La grande présélection
|Il y a quelques jours, je vous expliquai comment les partis politiques, théoriquement chargés de promouvoir les idées et de faire élire les citoyens les mieux à même de les appliquer, s’étaient transformés en outils d’usurpation du pouvoir par une clique de dirigeants de partis sélectionnés sur leur capacité à séduire leur militants, quittes à déplaire à l’ensemble des citoyens.
(Je m’aperçois en passant que j’ai oublié de définir “militants”. Les militants, ce sont les citoyens activement engagés au sein d’un parti, ceux qui passent leur temps à envoyer aux élections les mêmes candidats que les autres citoyens ne supportent déjà plus depuis longtemps. Là comme ça, on pourrait croire que je considère les militants comme des imbéciles incapables de voir plus loin que leur propre parti et susceptibles de se faire séduire par n’importe lequel de leurs dirigeants malgré des carences patentes ; pour être honnête, on n’aurait pas tort. Oui, je vais refermer cette parenthèse, voilà : ).
Il fallait donc, disais-je en conclusion, un nouvel outil. Un outil qui permette aux citoyens, au moins à ceux qui en ont marre d’élire toujours les mêmes qu’ils n’ont jamais choisi, d’avoir enfin leurs propres candidats, qui ne soient pas sélectionnés par le cadre strict d’un parti politique.
Par le passé, certains partis ont prétendu mettre fin à cette reproduction en vase clos. Un exemple emblématique : en 2011, le Parti socialiste et le Parti radical de gauche ont décidé d’organiser une “primaire citoyenne”. Citoyenne, c’est-à-dire que tous les gens se prévalant d’idées proches de celles du PS et/ou du PRG pouvaient y voter. En principe, n’importe quel candidat capable de convaincre socialistes, radicaux, communistes, écologistes, voire trotskystes et démocrates aurait pu se présenter et les représenter à l’élection présidentielle.

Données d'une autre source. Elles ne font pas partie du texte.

(** X5.  As long as neither a finish signal nor a matching console error
    has been delivered, the state is not [closed] and the input of no
    encoder has been closed, whatever else happened: ticks, failed
    screenshots, encoder errors, further start signals. *)
Theorem input_not_closed_before_a_closing_signal :
  forall (o : option Options) (sigs : list Signal),
    forallb (fun sig => negb (closes sig)) sigs = true ->
    let s := run sigs (new_RRvideo o) in
    state s <> closed
    /\ Forall (fun r => rec_stdin_end r = 0%nat) (recorders s).
Proof.
  intros o sigs Hsigs.
  assert (forall s,
            state s <> closed ->
            Forall (fun r => rec_stdin_end r = 0%nat) (recorders s) ->
            state (run sigs s) <> closed
            /\ Forall (fun r => rec_stdin_end r = 0%nat) (recorders (run sigs s)))
    as Hgen.
  { induction sigs as [|sig sigs IH]; intros s Hs Hall; [split; assumption|].
    cbn [forallb] in Hsigs. apply andb_true_iff in Hsigs as [Hsig Hsigs].
    apply negb_true_iff in Hsig.
    rewrite run_cons.
    destruct (step_not_closed s sig Hsig Hs Hall) as [Hs' Hall'].
    apply IH; assumption. }
  apply Hgen; [discriminate|constructor].
Qed.

(** ** Encoder errors and console errors *)

(** X6.  An encoder or stream error delivered while recording calls the
    callback with the output path and the error and latches the error,
    but it neither changes the lifecycle state nor closes the browser; the
    next tick of the timer clears the timer without taking a screenshot,
    writing, or closing the encoder input. *)
Theorem encoder_error_stops_capture_only :
  forall (s : RRvideo) (i : nat) (r : Recorder) (e : Error) (shot : Screenshot)
         (sig : Signal),
    sig = FfmpegError i e \/ sig = StdinError i e ->
    recorders s !! i = Some r -> rec_timer r = true ->
    state s = recording -> processError s = None ->
    let s1 := step s sig in
    let s2 := step s1 (Tick i shot) in
    cb_calls s1 = (cb_calls s ++ [(rec_outputPath r, Some (ErrorObject e))])%list
    /\ processError s2 = Some e
    /\ state s2 = recording
    /\ browser_close s2 = browser_close s
    /\ cb_calls s2 = cb_calls s1
    /\ recorders s2 !! i = Some (stop false r).
Proof.
  intros s i r e shot sig Hsig Hr Ht Hs He s1 s2.
  assert (s1 = call_cb (rec_outputPath r) (Some (ErrorObject e))
                 (set_processError (Some e) s)) as H1.
  { unfold s1. destruct Hsig as [-> | ->]; cbn [step];
      unfold on_error, no_error; rewrite Hr, He; reflexivity. }
  assert (i < length (recorders s))%nat as Hi by (eapply lookup_lt_Some, Hr).
  assert (s2 = set_recorders (<[i := stop false r]> (recorders s)) s1) as H2.
  { unfold s2. cbn [step]. unfold tick. rewrite H1. cbn.
    rewrite Hr, Ht, Hs. cbn. reflexivity. }
  rewrite H2, H1. cbn. repeat split; try assumption.
  apply list_lookup_insert_eq, Hi.
Qed.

Bonne idée sur le papier, cette primaire n’a en fait que déplacé au sein du parti le phénomène habituel à l’extérieur : les six candidats présents étaient, pour cinq d’entre eux, des dirigeants du parti socialiste, intégrés de longue date à l’appareil du parti. Il faut dire qu’une petite subtilité s’était glissée dans la sélection des candidats : ils devaient réunir des parrainages d’élus… socialistes. Sans blague.

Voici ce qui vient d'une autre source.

(** * Frank-Number: a shallow embedding of findFrankNumber.c

    The development follows the layout of the C sources:
    - [Bitset]: the vertex / arc bitsets of bitset.h,
    - digraphs, the strong-connectivity check and the deletable-edge engine,
    - the exact algorithm (pool of bitsets, constraint solver, orientation
      enumeration),
    - the perfect-matching enumeration of the heuristic,
    - the graph6 reader and the per-graph step of the driver.

    C [int]s are modelled as [Z] (no arithmetic of the program gets near the
    [int] range: every value is bounded by the number of vertices, at most
    128), C arrays as lists read and written by index, structs as records.
    Functions that mutate an argument through a pointer return the new value
    next to their result. *)

From Stdlib Require Import ZArith Lia Bool List String Sorted.
From stdpp Require Import base list.
Import ListNotations.
(** * Rize.io local MCP server: client and tool dispatcher

    A shallow embedding of [rize_client.py] (the GraphQL client) and
    [server_simple.py] (the tool dispatcher), with the properties stated in
    the specification proved, or refuted, against it.

    Conventions of the embedding.
    - Python [str] is [string]: a sequence of bytes.  Non-ASCII literals of
      the source are kept as their UTF-8 bytes.
    - JSON values and Python dictionaries are the type [json]; a dictionary
      is an association list in insertion order.  Numbers are integers.
    - Python exceptions are the type [exn]; a computation that can raise and
      that can send requests is a value of the monad [Py].
    - Everything outside the process is read from an environment [Env]: the
      configured token, the clock and the answer of the upstream service. *)

From Stdlib Require Import String Ascii ZArith List Lia Bool.
Set Warnings "-register-all".
From ExtLib Require Import Structures.Monad Structures.MonadExc.
Import ListNotations.
Import MonadNotation.

Open Scope list_scope.
Open Scope string_scope.
Open Scope Z_scope.

(** ** Python strings *)

Module PyStr.

Definition char_in (c : ascii) (chars : string) : bool :=
  existsb (Ascii.eqb c) (list_ascii_of_string chars).

(** [s.replace(c, '')] for a one-character [c]. *)
Fixpoint remove_char (c : ascii) (s : string) : string :=
  match s with
  | EmptyString => EmptyString
  | String x s' =>
      if Ascii.eqb x c then remove_char c s' else String x (remove_char c s')
  end.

Résultat : l’unique “candidat d’ouverture”, que nous pourrions appeler “alibi” tant il a souffert (0,64 % des voix !), s’appelait Jean-Michel Baylet et il était difficile de lui prêter un air de nouveauté : il faisait partie des membres fondateurs du Mouvement des radicaux de gauche dès 1973. En réalité, ceux qui, au sein du “peuple de gauche”, en avaient marre de l’omniprésence de la poignée de mêmes dirigeants du Parti socialiste, n’ont eu que leurs yeux pour pleurer : la primaire “citoyenne” s’est jouée entre deux vieux roublards liés au PS depuis 1974 (Aubry directement, Hollande via un comité de soutien à Mitterrand), qui ont réuni 70 % des voix !
Cette prétendue ouverture citoyenne n’était donc qu’un jet de poudre aux yeux visant à donner aux citoyens l’illusion que le PS s’intéressait à leur opinion, dans un scrutin en fait aussi efficacement verrouillé que dans l’URSS de Krouchtchev. Oui, je suis très énervé : je suis membre du “peuple de gauche” depuis très longtemps et ma préférence aurait été à Hollande dans bien des cas (face aux cinq autres, mais aussi face à Mélenchon, Fabius, Strauss-Kahn, Bayrou, Besancenot, Chevènement, Buffet…), donc cette élection aurait dû me réjouir ; l’organisation centrée sur un PS omnipotent a toutefois réussi à me donner l’impression de m’être vaguement fait avoir !
Ma conclusion, c’est que les élections primaires portées par un parti, même “citoyennes” ou “ouvertes”, ne sont pas efficaces pour permettre aux citoyens de faire émerger de nouveaux candidats. Pour cela, il faut donc viser plus large et sortir purement et simplement du cadre des partis. C’est le but de La Primaire, un projet de sélection d’un candidat par des méthodes différentes de l’organisation pyramidale et partisane des partis traditionnels.
Son principe : prendre tous les petits bonshommes en noir (et aussi les verts, les roses, les rouges, les violets, les bleus, voire les bruns, bref, autant de citoyens que possible) pour proposer un nouveau système d’élection primaire et envoyer à l’élection un candidat qui ne soit pas issu d’un entre-soi soigneusement présélectionné par les partis. Autrement dit : faire en vrai ce que le PS a fait semblant de faire en 2011.